* _Stored items from a collection_

(* ===== verification/Delivery.v ===== *)
(** * What is sent to whom

    [emits b b' out]: from [b] to [b'] nothing changes but the connections of the clients and
    their output frames, and [out c] are the bytes accepted for the client [c]. *)
From S2P Require Import Prelude Status Uthash Mem Net Frame FrameFacts FrameOp FrameRw.
From S2P Require Import Transfer Subscriber Topic TopicTokens TopicShape TopicSpec TopicFind.
From S2P Require Import TopicService Broker Client BrokerOps Handle BrokerSpec ClientSpec.
Local Open Scope Z_scope.

(** Bytes for one client. *)
Definition to_client (c : positive) (o : bytes) : positive → bytes :=
  fun d => if decide (d = c) then o else [].
Definition to_nobody : positive → bytes := fun _ => [].

Section Delivery.
Context {Sk : Type} `{SocketLaws Sk} `{Malloc} `{!TopicService}.
Variable big : bool.
Variable now : string.
Local Notation client_t := (bpsp__client Sk).
Local Notation broker_t := (bpsp__broker Sk).
Implicit Types (b : broker_t) (x : client_t).

Record heard x x' (o : bytes) : Prop := {
  hd_id : c_id x' = c_id x;
  hd_broker : c_broker x' = c_broker x;
  hd_subs : c_subs x' = c_subs x;
  hd_close : c_is_close x' = c_is_close x;
  hd_mutex : c_mutex x' = c_mutex x;
  hd_rw : c_rw_lock x' = c_rw_lock x;
  hd_in : in_frame x' = in_frame x;
  hd_conn : ∃ n n', c_conn x = Some n ∧ c_conn x' = Some n' ∧ goes_out n n' o;
}.

Record emits b b' (out : positive → bytes) : Prop := {
  em_rest : b' = with_client_heap b (client_heap b');
  em_client c : match client_heap b !! c, client_heap b' !! c with
                | Some x, Some x' => heard x x' (out c)
                | None, None => True
                | _, _ => False
                end;
}.

Lemma heard_nil x : live x → heard x x [].
Proof. intros [_ _ (n & Hn & _)]. split; try done. exists n, n. split_and!; try done. apply goes_out_nil. Qed.

Lemma heard_trans x x' x'' o o' : heard x x' o → heard x' x'' o' → heard x x'' (o ++ o').
Proof.
  intros [] []. split; try congruence.
  destruct hd_conn0 as (n & n' & E & E' & G), hd_conn1 as (m & m' & E2 & E2' & G').
  exists n, m'. split_and!; [done|done|]. eapply goes_out_trans; [done|]. congruence.
Qed.

Lemma heard_live x x' o : live x → heard x x' o → live x'.
Proof.
  intros [L1 L2 (n & En & [O1 O2])] []. split; [congruence|congruence|].
  destruct hd_conn0 as (m & m' & E & E' & (s & Es & _)). exists m'. split; [done|].
  assert (m = n) as -> by congruence. by subst m'.
Qed.

Lemma emits_refl b : all_live b → emits b b to_nobody.
Proof.
  intros Hl. split; [by destruct b|]. intros c. destruct (client_heap b !! c) eqn:E; [|done].
  apply heard_nil. by eapply Hl.
Qed.

Lemma emits_trans b b' b'' o o' :
  emits b b' o → emits b' b'' o' → emits b b'' (fun c => o c ++ o' c).
Proof.
  intros [R1 C1] [R2 C2]. split; [rewrite R2; rewrite R1 at 1; done|]. intros c.
  specialize (C1 c). specialize (C2 c). destruct (client_heap b !! c), (client_heap b' !! c),
    (client_heap b'' !! c); try done. by eapply heard_trans.
Qed.

Lemma emits_ext b b' o o' : (∀ c, o c = o' c) → emits b b' o → emits b b' o'.
Proof.
  intros Ho [R C]. split; [done|]. intros c. specialize (C c). rewrite <- Ho. done.
Qed.

(** Through [emits], the clients are those of before, with the same subscriptions. *)
Lemma emits_fwd b b' o c x :
  emits b b' o → client_heap b !! c = Some x →
  ∃ x', client_heap b' !! c = Some x' ∧ heard x x' (o c).
Proof.
  intros [_ C] E. specialize (C c). rewrite E in C.
  destruct (client_heap b' !! c) as [x'|]; [by exists x'|done].
Qed.

Lemma emits_bwd b b' o c x' :
  emits b b' o → client_heap b' !! c = Some x' →
  ∃ x, client_heap b !! c = Some x ∧ heard x x' (o c).
Proof.
  intros [_ C] E. specialize (C c). rewrite E in C.
  destruct (client_heap b !! c) as [x|]; [by exists x|done].
Qed.

Lemma emits_ok b b' o : broker_ok b → emits b b' o → broker_ok b'.
Proof.
  intros [[] [I1 I2] [L1 L2 L3 L4] [T1 T2] Hl] He. pose proof (em_rest _ _ _ He) as R.
  assert (topic_tree b' = topic_tree b ∧ clients b' = clients b ∧ next_sub b' = next_sub b
          ∧ next_client b' = next_client b ∧ cli_rw_lock b' = cli_rw_lock b)
    as (Et & Ec & Es & En & El) by (by rewrite R).
  assert (∀ c x', client_heap b' !! c = Some x' →
    ∃ x, client_heap b !! c = Some x ∧ heard x x' (o c)) as Hb by (intros; by eapply emits_bwd).
  split; [split|split|split|split|].
  - by rewrite Et.
  - intros c x' (x & E & Hh)%Hb. rewrite (hd_subs _ _ _ Hh). by eapply rg_keys.
  - intros c x' k s (x & E & Hh)%Hb. rewrite (hd_subs _ _ _ Hh), (hd_id _ _ _ Hh), Et.
    by apply rg_owned.
  - rewrite Et. intros p i s Hs. destruct (rg_filed p i s Hs) as (c & x & k & E & Hk).
    destruct (emits_fwd _ _ _ _ _ He E) as (x' & E' & Hh). exists c, x', k.
    by rewrite (hd_subs _ _ _ Hh).
  - by rewrite Et, Es.
  - rewrite En. intros c [x' E']. destruct (Hb c x' E') as (x & E & _).
    apply rg_client_fresh. by eexists.
  - intros c x' (x & E & Hh)%Hb. rewrite (hd_id _ _ _ Hh). by eapply I1.
  - intros c d x' y' (x & E & Hh)%Hb (y & E' & Hh')%Hb.
    rewrite (hd_id _ _ _ Hh), (hd_id _ _ _ Hh'). by apply I2.
  - by rewrite Et.
  - by rewrite El.
  - intros c x' (x & E & Hh)%Hb. rewrite (hd_mutex _ _ _ Hh). by eapply L3.
  - intros c x' (x & E & Hh)%Hb. rewrite (hd_rw _ _ _ Hh). by eapply L4.
  - by rewrite Ec.
  - intros k c. rewrite Ec, T2. split.
    + intros (x & E & <-). destruct (emits_fwd _ _ _ _ _ He E) as (x' & E' & Hh).
      exists x'. by rewrite (hd_id _ _ _ Hh).
    + intros (x' & (x & E & Hh)%Hb & <-). exists x. by rewrite (hd_id _ _ _ Hh).
  - intros c x' (x & E & Hh)%Hb. eapply heard_live; [by eapply Hl|done].
Qed.

(** What the transfers rely on: no client is locked, all are connected. *)
Definition ready b : Prop := ∀ c x,
  client_heap b !! c = Some x → c_mutex x = false ∧ c_rw_lock x = Unlocked ∧ live x.

Lemma broker_ok_ready b : broker_ok b → ready b.
Proof. intros [_ _ [] _ Hl] c x Hc. split_and!; eauto. Qed.

Lemma ready_live b : ready b → all_live b.
Proof. intros Hr c x Hc. by apply (Hr c x). Qed.

Lemma emits_ready b b' o : ready b → emits b b' o → ready b'.
Proof.
  intros Hr He c x' E. destruct (emits_bwd _ _ _ _ _ He E) as (x & E' & Hh).
  destruct (Hr c x E') as (? & ? & ?). rewrite (hd_mutex _ _ _ Hh), (hd_rw _ _ _ Hh).
  split_and!; [done|done|by eapply heard_live].
Qed.

(** One client is changed. *)
Lemma emits_put b c x x' o :
  all_live b → client_heap b !! c = Some x → heard x x' o →
  emits b (put_client b c x') (to_client c o).
Proof.
  intros Hl Hc Hh. split; [done|]. intros d. unfold to_client. cbn.
  destruct (decide (d = c)) as [->|].
  - by rewrite Hc, lookup_insert_eq.
  - rewrite lookup_insert_ne by done. destruct (client_heap b !! d) eqn:E; [|done].
    apply heard_nil. by eapply Hl.
Qed.

Lemma to_client_nil c d : to_client c [] d = to_nobody d.
Proof. unfold to_client. by case_decide. Qed.

Lemma emits_out_frame b c x f :
  all_live b → client_heap b !! c = Some x →
  emits b (put_client b c (set_out_frame x f)) to_nobody.
Proof.
  intros Hl Hc. eapply emits_ext; [apply (to_client_nil c)|]. eapply emits_put; [done|done|].
  destruct (heard_nil x) as []; [by eapply Hl|]. by split.
Qed.

(** ** client__send *)

Lemma closed_if_locked_eq b c x :
  client_heap b !! c = Some x → live x → c_rw_lock x = Unlocked →
  closed_if_locked b c true = Done (false, b).
Proof.
  intros Hc [_ Ho (n & En & _)] Hrw. unfold closed_if_locked, client_rdlock, client_unlock.
  rewrite (get_client_eq _ _ _ Hc). cbn [mbind exec_bind]. unfold rd_acquire.
  rewrite decide_True by done. cbn [mbind exec_bind mret exec_ret].
  rewrite get_put. cbn [mbind exec_bind]. rewrite put_put.
  unfold client__is_close. cbn [c_is_close c_conn set_c_rw_lock]. rewrite Ho, En. cbn [orb].
  assert (set_c_rw_lock (set_c_rw_lock x ReadLocked) Unlocked = x) as ->
    by (destruct x; cbn in *; by subst).
  by rewrite put_same.
Qed.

* _What you should do_
In the data above, start at the line that has "by apply rg_owned.", stop after the line that has "destruct (Hr c", and print every line in between exactly as it stands.

* _Solution below_
    by apply rg_owned.
  - rewrite Et. intros p i s Hs. destruct (rg_filed p i s Hs) as (c & x & k & E & Hk).
    destruct (emits_fwd _ _ _ _ _ He E) as (x' & E' & Hh). exists c, x', k.
    by rewrite (hd_subs _ _ _ Hh).
  - by rewrite Et, Es.
  - rewrite En. intros c [x' E']. destruct (Hb c x' E') as (x & E & _).
    apply rg_client_fresh. by eexists.
  - intros c x' (x & E & Hh)%Hb. rewrite (hd_id _ _ _ Hh). by eapply I1.
  - intros c d x' y' (x & E & Hh)%Hb (y & E' & Hh')%Hb.
    rewrite (hd_id _ _ _ Hh), (hd_id _ _ _ Hh'). by apply I2.
  - by rewrite Et.
  - by rewrite El.
  - intros c x' (x & E & Hh)%Hb. rewrite (hd_mutex _ _ _ Hh). by eapply L3.
  - intros c x' (x & E & Hh)%Hb. rewrite (hd_rw _ _ _ Hh). by eapply L4.
  - by rewrite Ec.
  - intros k c. rewrite Ec, T2. split.
    + intros (x & E & <-). destruct (emits_fwd _ _ _ _ _ He E) as (x' & E' & Hh).
      exists x'. by rewrite (hd_id _ _ _ Hh).
    + intros (x' & (x & E & Hh)%Hb & <-). exists x. by rewrite (hd_id _ _ _ Hh).
  - intros c x' (x & E & Hh)%Hb. eapply heard_live; [by eapply Hl|done].
Qed.

(** What the transfers rely on: no client is locked, all are connected. *)
Definition ready b : Prop := ∀ c x,
  client_heap b !! c = Some x → c_mutex x = false ∧ c_rw_lock x = Unlocked ∧ live x.

Lemma broker_ok_ready b : broker_ok b → ready b.
Proof. intros [_ _ [] _ Hl] c x Hc. split_and!; eauto. Qed.

Lemma ready_live b : ready b → all_live b.
Proof. intros Hr c x Hc. by apply (Hr c x). Qed.

Lemma emits_ready b b' o : ready b → emits b b' o → ready b'.
Proof.
  intros Hr He c x' E. destruct (emits_bwd _ _ _ _ _ He E) as (x & E' & Hh).
  destruct (Hr c x E') as (? & ? & ?). rewrite (hd_mutex _ _ _ Hh), (hd_rw _ _ _ Hh).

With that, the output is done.